● WORK TASK:
Pull out of the data below the stretch of lines bounded by the one containing "(** UTF-8 conversion, core/util/strings.js, on" and the one containing "else if is_low u then None", both bounds included, unchanged.

● RECORDS PROVIDED:
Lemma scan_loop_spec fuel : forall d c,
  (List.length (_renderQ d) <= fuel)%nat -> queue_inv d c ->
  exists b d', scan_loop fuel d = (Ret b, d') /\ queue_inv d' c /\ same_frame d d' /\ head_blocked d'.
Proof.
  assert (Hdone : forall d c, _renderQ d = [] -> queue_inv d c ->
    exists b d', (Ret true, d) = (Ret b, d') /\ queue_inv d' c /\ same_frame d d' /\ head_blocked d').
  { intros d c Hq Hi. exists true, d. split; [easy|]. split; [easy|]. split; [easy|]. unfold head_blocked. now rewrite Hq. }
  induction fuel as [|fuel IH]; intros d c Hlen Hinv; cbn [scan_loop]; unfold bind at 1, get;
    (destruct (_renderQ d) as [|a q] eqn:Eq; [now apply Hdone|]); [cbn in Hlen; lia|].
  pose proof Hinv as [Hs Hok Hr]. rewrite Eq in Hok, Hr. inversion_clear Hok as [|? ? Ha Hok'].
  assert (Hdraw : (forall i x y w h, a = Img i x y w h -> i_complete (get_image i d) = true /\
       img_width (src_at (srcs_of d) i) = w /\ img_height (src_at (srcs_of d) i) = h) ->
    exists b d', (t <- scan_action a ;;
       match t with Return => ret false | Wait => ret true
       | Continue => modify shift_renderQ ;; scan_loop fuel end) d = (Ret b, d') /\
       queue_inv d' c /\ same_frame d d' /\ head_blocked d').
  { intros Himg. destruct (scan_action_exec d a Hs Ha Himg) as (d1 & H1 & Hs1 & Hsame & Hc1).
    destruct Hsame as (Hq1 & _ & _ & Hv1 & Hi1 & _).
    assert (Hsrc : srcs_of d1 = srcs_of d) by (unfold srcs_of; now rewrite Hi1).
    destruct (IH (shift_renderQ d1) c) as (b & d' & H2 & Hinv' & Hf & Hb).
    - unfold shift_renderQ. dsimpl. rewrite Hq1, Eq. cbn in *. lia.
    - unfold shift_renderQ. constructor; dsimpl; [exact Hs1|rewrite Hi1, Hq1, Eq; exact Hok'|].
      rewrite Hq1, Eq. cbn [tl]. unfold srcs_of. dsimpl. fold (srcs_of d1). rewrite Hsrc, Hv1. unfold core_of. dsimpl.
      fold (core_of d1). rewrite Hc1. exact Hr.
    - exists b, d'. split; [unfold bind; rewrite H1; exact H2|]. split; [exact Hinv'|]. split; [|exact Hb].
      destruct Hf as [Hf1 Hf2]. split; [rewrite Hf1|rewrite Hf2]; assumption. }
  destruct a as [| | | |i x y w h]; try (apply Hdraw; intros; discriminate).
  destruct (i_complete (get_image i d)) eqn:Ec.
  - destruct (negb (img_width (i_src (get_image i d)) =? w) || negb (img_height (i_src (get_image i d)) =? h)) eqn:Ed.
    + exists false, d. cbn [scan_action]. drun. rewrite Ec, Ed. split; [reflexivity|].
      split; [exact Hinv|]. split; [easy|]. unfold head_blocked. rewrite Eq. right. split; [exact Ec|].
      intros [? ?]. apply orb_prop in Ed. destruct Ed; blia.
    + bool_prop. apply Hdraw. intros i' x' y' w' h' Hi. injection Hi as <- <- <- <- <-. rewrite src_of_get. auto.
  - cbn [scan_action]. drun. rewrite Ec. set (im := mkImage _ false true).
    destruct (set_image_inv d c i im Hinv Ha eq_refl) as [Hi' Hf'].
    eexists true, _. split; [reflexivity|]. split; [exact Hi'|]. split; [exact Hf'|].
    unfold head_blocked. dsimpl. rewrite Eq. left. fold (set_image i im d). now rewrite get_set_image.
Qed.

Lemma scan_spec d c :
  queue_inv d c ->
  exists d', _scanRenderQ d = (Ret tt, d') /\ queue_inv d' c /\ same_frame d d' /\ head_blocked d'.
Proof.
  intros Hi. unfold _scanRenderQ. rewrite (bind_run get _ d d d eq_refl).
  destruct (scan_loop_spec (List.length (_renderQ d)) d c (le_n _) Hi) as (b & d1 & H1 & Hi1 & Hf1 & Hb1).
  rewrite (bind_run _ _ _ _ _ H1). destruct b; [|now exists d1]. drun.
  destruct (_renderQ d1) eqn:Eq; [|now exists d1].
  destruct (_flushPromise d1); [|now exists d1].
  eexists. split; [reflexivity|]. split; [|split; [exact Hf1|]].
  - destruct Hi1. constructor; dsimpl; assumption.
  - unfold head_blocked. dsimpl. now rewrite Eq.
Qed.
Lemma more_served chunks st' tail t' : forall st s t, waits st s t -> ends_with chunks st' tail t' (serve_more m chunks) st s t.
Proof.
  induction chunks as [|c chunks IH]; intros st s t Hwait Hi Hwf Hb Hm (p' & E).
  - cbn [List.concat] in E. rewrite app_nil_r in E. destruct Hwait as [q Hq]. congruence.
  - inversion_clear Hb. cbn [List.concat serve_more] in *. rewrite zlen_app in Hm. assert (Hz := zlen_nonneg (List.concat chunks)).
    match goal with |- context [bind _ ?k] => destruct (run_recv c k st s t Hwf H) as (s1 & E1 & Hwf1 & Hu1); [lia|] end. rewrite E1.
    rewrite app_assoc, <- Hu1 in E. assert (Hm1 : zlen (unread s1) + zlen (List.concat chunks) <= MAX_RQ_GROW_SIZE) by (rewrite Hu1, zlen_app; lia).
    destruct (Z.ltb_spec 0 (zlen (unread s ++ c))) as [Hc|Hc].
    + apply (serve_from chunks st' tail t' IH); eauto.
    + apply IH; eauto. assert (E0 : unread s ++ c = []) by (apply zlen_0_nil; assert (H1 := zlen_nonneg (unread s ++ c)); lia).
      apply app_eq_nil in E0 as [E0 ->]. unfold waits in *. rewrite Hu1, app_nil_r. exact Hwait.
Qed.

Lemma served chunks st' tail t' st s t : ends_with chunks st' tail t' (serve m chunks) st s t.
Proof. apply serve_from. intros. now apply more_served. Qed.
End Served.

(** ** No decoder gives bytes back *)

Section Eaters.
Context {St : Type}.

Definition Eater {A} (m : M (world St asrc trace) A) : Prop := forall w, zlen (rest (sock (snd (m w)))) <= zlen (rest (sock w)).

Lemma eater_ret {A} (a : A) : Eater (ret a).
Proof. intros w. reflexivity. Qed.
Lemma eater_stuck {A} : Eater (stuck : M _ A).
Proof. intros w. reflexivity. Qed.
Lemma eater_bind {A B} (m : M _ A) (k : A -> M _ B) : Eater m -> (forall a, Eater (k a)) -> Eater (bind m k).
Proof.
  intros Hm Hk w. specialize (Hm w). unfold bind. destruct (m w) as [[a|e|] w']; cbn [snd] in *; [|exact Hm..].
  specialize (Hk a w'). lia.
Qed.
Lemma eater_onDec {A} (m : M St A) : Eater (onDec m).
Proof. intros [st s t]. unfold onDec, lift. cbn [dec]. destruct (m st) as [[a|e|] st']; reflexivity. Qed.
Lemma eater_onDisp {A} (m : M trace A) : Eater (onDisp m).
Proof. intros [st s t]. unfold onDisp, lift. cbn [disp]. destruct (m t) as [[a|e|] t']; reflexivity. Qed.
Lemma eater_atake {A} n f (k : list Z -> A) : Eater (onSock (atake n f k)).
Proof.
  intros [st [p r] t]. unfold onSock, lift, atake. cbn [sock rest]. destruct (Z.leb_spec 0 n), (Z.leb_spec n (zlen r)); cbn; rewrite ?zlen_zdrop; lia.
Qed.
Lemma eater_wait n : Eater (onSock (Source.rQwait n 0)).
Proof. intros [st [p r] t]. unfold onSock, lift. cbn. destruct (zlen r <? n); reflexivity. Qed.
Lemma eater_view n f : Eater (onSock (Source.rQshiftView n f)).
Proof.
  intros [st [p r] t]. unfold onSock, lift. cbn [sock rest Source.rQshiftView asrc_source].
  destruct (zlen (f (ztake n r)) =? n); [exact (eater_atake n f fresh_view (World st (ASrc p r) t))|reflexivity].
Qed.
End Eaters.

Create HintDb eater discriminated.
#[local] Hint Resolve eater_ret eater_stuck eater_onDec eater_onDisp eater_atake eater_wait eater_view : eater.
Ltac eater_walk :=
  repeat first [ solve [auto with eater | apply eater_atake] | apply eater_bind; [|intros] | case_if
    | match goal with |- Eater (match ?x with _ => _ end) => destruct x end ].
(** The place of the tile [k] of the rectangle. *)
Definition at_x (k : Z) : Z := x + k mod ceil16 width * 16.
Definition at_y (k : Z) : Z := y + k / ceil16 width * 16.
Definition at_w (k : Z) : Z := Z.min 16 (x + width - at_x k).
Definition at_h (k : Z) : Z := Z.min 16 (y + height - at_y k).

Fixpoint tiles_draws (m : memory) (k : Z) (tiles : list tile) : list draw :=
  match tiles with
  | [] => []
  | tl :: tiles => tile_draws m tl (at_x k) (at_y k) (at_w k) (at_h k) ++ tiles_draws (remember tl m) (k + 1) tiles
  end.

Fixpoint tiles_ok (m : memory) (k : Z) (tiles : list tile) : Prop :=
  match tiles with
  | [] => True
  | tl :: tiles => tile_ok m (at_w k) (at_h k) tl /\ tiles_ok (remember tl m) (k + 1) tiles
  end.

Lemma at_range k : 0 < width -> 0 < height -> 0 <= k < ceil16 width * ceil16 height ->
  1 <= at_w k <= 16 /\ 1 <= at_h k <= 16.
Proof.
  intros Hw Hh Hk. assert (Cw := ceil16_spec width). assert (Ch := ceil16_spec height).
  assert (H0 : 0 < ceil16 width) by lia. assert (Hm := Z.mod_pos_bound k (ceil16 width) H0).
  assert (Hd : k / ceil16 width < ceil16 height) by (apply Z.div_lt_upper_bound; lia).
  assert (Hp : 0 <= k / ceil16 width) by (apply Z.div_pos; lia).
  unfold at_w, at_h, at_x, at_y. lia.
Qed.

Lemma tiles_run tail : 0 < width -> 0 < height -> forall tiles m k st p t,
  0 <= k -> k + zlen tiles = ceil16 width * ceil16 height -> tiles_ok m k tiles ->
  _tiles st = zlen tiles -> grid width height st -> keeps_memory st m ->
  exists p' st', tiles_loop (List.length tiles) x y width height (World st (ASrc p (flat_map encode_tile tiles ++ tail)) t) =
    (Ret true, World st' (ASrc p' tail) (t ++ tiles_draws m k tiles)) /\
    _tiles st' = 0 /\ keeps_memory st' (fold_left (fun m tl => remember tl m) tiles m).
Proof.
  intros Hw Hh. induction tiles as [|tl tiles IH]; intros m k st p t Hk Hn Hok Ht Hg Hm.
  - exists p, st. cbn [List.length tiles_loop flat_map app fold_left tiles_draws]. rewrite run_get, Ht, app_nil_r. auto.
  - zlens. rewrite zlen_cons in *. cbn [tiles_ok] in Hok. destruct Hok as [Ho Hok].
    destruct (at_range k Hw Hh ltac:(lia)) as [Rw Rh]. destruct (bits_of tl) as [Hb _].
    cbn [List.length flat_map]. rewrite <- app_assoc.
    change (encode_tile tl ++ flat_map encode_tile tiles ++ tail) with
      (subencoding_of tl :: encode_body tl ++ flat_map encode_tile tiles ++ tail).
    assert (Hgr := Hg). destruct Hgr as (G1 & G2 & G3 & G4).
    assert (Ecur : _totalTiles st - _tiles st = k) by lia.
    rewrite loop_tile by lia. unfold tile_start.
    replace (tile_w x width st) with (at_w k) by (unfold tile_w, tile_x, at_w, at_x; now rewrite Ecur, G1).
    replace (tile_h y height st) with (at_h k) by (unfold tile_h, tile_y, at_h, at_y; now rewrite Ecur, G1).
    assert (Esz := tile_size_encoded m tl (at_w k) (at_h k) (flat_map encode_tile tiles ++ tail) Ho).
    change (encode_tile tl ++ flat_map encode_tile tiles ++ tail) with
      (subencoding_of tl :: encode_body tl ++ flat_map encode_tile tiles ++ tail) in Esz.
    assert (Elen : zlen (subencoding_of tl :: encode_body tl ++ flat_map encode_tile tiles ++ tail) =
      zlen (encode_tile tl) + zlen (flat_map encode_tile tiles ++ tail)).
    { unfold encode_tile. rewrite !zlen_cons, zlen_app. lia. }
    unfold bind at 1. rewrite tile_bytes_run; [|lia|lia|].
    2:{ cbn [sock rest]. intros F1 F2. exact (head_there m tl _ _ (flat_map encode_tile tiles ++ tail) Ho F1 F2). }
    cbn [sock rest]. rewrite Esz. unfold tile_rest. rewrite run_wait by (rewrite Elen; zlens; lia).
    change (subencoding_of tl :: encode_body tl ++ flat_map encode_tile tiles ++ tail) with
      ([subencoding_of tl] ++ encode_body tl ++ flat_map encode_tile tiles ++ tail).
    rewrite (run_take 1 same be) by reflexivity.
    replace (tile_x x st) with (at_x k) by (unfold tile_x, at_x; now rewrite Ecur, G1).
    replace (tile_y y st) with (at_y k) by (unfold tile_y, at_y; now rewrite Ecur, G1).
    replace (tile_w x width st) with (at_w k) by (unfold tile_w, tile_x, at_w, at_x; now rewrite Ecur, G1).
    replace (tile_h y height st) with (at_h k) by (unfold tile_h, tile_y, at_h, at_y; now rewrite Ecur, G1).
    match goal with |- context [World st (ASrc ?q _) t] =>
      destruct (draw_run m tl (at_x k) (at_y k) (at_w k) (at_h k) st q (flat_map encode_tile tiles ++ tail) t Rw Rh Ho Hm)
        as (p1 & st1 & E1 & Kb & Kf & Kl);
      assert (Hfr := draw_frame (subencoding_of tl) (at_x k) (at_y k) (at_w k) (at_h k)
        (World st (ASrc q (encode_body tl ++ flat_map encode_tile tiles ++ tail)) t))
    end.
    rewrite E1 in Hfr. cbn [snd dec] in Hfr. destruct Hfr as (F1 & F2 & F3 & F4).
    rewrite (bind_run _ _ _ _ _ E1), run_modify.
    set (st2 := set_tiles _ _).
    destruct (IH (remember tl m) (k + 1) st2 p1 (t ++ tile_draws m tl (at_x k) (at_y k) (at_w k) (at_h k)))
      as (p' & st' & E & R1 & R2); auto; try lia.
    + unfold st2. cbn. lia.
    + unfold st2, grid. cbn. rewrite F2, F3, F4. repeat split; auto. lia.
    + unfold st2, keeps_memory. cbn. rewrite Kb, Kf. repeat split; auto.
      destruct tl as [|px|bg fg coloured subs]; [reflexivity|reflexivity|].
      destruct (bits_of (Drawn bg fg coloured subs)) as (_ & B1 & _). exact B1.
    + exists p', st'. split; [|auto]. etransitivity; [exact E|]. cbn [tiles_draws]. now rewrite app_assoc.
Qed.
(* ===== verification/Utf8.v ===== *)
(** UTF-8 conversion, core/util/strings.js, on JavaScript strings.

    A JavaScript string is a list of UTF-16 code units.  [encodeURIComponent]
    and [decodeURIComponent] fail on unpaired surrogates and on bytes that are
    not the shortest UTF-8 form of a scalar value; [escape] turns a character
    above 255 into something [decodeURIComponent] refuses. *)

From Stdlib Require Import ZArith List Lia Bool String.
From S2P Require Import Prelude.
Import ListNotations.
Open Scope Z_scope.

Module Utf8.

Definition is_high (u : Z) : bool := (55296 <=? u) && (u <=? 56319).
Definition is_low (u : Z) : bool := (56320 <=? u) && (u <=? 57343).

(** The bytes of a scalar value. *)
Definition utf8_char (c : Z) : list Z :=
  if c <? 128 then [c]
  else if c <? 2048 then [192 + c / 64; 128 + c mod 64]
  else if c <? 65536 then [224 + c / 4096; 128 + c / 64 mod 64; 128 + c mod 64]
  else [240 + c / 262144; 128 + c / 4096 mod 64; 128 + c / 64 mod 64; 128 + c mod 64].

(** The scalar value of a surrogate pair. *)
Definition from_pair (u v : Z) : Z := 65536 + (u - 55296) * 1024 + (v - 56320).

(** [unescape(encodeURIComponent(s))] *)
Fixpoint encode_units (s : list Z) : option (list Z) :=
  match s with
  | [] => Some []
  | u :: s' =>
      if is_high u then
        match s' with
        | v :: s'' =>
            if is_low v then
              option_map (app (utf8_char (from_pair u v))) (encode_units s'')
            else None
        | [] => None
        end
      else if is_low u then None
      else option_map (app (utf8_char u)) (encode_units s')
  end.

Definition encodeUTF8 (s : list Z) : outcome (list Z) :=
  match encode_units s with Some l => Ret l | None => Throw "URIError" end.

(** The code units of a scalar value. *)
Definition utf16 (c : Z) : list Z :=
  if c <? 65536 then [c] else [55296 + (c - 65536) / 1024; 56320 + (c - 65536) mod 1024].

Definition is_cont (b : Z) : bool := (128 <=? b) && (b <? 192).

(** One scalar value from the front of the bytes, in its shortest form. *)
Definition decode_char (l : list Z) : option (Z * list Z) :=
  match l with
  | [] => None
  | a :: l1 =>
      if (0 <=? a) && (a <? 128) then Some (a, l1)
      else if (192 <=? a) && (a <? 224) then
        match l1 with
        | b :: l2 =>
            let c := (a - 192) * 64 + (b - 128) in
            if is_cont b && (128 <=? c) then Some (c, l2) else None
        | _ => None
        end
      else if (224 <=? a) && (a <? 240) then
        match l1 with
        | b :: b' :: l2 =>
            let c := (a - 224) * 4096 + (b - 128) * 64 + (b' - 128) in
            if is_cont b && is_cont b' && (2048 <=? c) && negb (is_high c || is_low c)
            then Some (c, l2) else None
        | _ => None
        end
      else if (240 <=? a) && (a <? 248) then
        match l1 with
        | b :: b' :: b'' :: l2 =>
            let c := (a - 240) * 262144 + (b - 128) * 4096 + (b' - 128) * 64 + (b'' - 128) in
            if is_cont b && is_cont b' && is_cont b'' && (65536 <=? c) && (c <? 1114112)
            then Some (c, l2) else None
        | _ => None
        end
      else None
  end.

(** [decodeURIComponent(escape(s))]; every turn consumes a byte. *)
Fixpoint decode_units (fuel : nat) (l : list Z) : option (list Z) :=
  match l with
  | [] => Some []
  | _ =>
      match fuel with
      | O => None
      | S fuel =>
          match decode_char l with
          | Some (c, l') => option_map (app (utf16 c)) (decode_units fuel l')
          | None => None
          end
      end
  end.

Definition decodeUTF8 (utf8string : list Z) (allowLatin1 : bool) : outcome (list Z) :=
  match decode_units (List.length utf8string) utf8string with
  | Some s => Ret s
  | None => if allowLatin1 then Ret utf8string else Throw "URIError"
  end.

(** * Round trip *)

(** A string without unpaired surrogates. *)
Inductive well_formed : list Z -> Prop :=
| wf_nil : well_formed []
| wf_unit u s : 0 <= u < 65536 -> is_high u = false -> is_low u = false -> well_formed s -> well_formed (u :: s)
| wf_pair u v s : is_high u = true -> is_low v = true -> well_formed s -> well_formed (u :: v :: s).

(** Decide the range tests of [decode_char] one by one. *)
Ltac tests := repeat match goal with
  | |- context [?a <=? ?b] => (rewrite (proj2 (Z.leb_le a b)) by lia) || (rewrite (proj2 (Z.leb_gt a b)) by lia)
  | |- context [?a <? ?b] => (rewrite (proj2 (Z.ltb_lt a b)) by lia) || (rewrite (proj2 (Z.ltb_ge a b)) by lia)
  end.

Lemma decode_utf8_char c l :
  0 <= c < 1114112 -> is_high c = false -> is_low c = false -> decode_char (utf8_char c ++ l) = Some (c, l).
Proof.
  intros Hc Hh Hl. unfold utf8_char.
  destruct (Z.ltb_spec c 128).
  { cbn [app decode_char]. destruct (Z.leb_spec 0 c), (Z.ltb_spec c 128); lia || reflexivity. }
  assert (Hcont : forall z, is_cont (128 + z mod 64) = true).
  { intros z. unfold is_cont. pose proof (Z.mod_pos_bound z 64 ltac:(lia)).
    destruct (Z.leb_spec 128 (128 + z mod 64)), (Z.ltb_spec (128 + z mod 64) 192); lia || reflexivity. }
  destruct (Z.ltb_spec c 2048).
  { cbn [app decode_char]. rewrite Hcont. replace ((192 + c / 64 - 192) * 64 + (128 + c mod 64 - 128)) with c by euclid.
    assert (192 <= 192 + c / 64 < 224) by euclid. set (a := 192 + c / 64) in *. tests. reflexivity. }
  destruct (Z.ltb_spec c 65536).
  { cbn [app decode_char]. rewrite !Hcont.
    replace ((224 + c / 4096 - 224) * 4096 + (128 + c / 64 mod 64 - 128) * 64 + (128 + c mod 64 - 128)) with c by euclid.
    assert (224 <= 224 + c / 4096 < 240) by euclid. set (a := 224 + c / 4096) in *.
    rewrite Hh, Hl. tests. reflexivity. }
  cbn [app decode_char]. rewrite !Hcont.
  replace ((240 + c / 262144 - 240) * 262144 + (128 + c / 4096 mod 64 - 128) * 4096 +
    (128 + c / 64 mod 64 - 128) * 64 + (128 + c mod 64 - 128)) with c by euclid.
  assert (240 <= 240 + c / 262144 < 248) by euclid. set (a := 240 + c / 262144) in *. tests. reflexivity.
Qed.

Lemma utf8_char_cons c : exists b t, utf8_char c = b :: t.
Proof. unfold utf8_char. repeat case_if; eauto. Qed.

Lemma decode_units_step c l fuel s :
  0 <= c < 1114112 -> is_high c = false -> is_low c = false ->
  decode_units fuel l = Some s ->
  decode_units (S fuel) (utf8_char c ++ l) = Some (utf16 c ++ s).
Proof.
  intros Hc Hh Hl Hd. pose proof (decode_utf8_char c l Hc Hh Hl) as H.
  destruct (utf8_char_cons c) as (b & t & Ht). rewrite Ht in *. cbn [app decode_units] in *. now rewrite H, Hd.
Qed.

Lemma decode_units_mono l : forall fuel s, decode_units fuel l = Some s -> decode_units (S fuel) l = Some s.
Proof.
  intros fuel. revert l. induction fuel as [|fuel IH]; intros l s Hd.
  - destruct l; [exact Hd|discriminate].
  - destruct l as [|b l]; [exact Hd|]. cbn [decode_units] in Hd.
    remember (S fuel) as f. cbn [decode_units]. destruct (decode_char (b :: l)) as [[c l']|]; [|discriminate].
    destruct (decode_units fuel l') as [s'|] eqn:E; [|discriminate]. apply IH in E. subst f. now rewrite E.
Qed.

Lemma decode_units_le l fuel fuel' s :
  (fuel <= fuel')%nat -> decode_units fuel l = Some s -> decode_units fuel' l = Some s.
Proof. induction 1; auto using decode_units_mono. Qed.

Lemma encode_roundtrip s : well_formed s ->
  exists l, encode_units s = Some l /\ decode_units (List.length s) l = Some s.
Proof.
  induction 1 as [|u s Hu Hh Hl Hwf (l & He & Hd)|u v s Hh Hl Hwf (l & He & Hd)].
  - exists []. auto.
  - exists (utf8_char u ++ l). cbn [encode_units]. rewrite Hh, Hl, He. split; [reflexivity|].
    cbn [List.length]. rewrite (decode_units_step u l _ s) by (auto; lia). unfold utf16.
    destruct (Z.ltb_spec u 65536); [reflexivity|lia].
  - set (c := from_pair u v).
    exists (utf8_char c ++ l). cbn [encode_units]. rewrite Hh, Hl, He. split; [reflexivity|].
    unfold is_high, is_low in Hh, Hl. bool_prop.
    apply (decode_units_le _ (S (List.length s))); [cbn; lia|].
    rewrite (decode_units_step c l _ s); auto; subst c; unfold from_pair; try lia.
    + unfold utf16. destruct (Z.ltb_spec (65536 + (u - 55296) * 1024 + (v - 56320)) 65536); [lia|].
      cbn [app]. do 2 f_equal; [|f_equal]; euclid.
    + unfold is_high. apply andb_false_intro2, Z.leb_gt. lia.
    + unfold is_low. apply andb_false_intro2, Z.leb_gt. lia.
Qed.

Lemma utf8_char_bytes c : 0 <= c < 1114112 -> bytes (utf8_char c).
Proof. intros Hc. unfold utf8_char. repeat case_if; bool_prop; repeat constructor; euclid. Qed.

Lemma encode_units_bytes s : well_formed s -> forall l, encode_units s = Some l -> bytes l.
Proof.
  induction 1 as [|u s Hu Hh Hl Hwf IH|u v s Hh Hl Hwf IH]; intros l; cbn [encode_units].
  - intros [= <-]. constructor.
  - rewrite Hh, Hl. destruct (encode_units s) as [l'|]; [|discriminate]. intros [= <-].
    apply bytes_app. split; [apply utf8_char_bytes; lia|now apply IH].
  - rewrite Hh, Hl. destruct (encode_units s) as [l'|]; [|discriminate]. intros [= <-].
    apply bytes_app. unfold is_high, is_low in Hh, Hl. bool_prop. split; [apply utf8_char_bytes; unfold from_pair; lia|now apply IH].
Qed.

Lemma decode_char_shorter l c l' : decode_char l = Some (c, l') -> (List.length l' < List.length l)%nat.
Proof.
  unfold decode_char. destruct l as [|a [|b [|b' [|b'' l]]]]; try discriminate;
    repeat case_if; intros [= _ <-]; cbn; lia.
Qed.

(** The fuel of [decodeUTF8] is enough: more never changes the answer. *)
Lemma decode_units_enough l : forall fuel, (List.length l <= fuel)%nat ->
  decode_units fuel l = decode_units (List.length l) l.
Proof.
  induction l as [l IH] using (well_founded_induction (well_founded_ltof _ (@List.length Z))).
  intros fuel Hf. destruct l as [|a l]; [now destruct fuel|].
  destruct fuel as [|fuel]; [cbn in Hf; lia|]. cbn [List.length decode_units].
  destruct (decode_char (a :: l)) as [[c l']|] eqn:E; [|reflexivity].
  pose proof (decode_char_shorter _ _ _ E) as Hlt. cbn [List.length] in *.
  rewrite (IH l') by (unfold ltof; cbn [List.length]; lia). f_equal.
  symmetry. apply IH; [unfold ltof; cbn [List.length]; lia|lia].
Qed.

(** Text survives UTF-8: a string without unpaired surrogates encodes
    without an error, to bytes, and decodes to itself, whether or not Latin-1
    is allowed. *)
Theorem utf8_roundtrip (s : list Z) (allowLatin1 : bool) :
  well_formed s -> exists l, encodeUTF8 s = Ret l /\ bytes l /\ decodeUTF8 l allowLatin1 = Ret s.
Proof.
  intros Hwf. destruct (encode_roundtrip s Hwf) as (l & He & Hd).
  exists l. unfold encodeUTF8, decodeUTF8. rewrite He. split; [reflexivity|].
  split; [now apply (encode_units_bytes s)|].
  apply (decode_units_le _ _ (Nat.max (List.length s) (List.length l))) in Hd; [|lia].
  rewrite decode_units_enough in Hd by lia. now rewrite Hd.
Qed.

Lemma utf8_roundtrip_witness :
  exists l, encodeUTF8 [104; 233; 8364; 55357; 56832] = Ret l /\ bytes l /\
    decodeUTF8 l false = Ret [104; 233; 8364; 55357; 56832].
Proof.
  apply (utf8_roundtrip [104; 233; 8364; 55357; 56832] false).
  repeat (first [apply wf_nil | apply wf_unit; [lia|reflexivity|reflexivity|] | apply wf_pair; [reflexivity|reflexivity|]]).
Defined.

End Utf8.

● TASK SOLUTION:
(** UTF-8 conversion, core/util/strings.js, on JavaScript strings.

    A JavaScript string is a list of UTF-16 code units.  [encodeURIComponent]
    and [decodeURIComponent] fail on unpaired surrogates and on bytes that are
    not the shortest UTF-8 form of a scalar value; [escape] turns a character
    above 255 into something [decodeURIComponent] refuses. *)

From Stdlib Require Import ZArith List Lia Bool String.
From S2P Require Import Prelude.
Import ListNotations.
Open Scope Z_scope.

Module Utf8.

Definition is_high (u : Z) : bool := (55296 <=? u) && (u <=? 56319).
Definition is_low (u : Z) : bool := (56320 <=? u) && (u <=? 57343).

(** The bytes of a scalar value. *)
Definition utf8_char (c : Z) : list Z :=
  if c <? 128 then [c]
  else if c <? 2048 then [192 + c / 64; 128 + c mod 64]
  else if c <? 65536 then [224 + c / 4096; 128 + c / 64 mod 64; 128 + c mod 64]
  else [240 + c / 262144; 128 + c / 4096 mod 64; 128 + c / 64 mod 64; 128 + c mod 64].

(** The scalar value of a surrogate pair. *)
Definition from_pair (u v : Z) : Z := 65536 + (u - 55296) * 1024 + (v - 56320).

(** [unescape(encodeURIComponent(s))] *)
Fixpoint encode_units (s : list Z) : option (list Z) :=
  match s with
  | [] => Some []
  | u :: s' =>
      if is_high u then
        match s' with
        | v :: s'' =>
            if is_low v then
              option_map (app (utf8_char (from_pair u v))) (encode_units s'')
            else None
        | [] => None
        end
      else if is_low u then None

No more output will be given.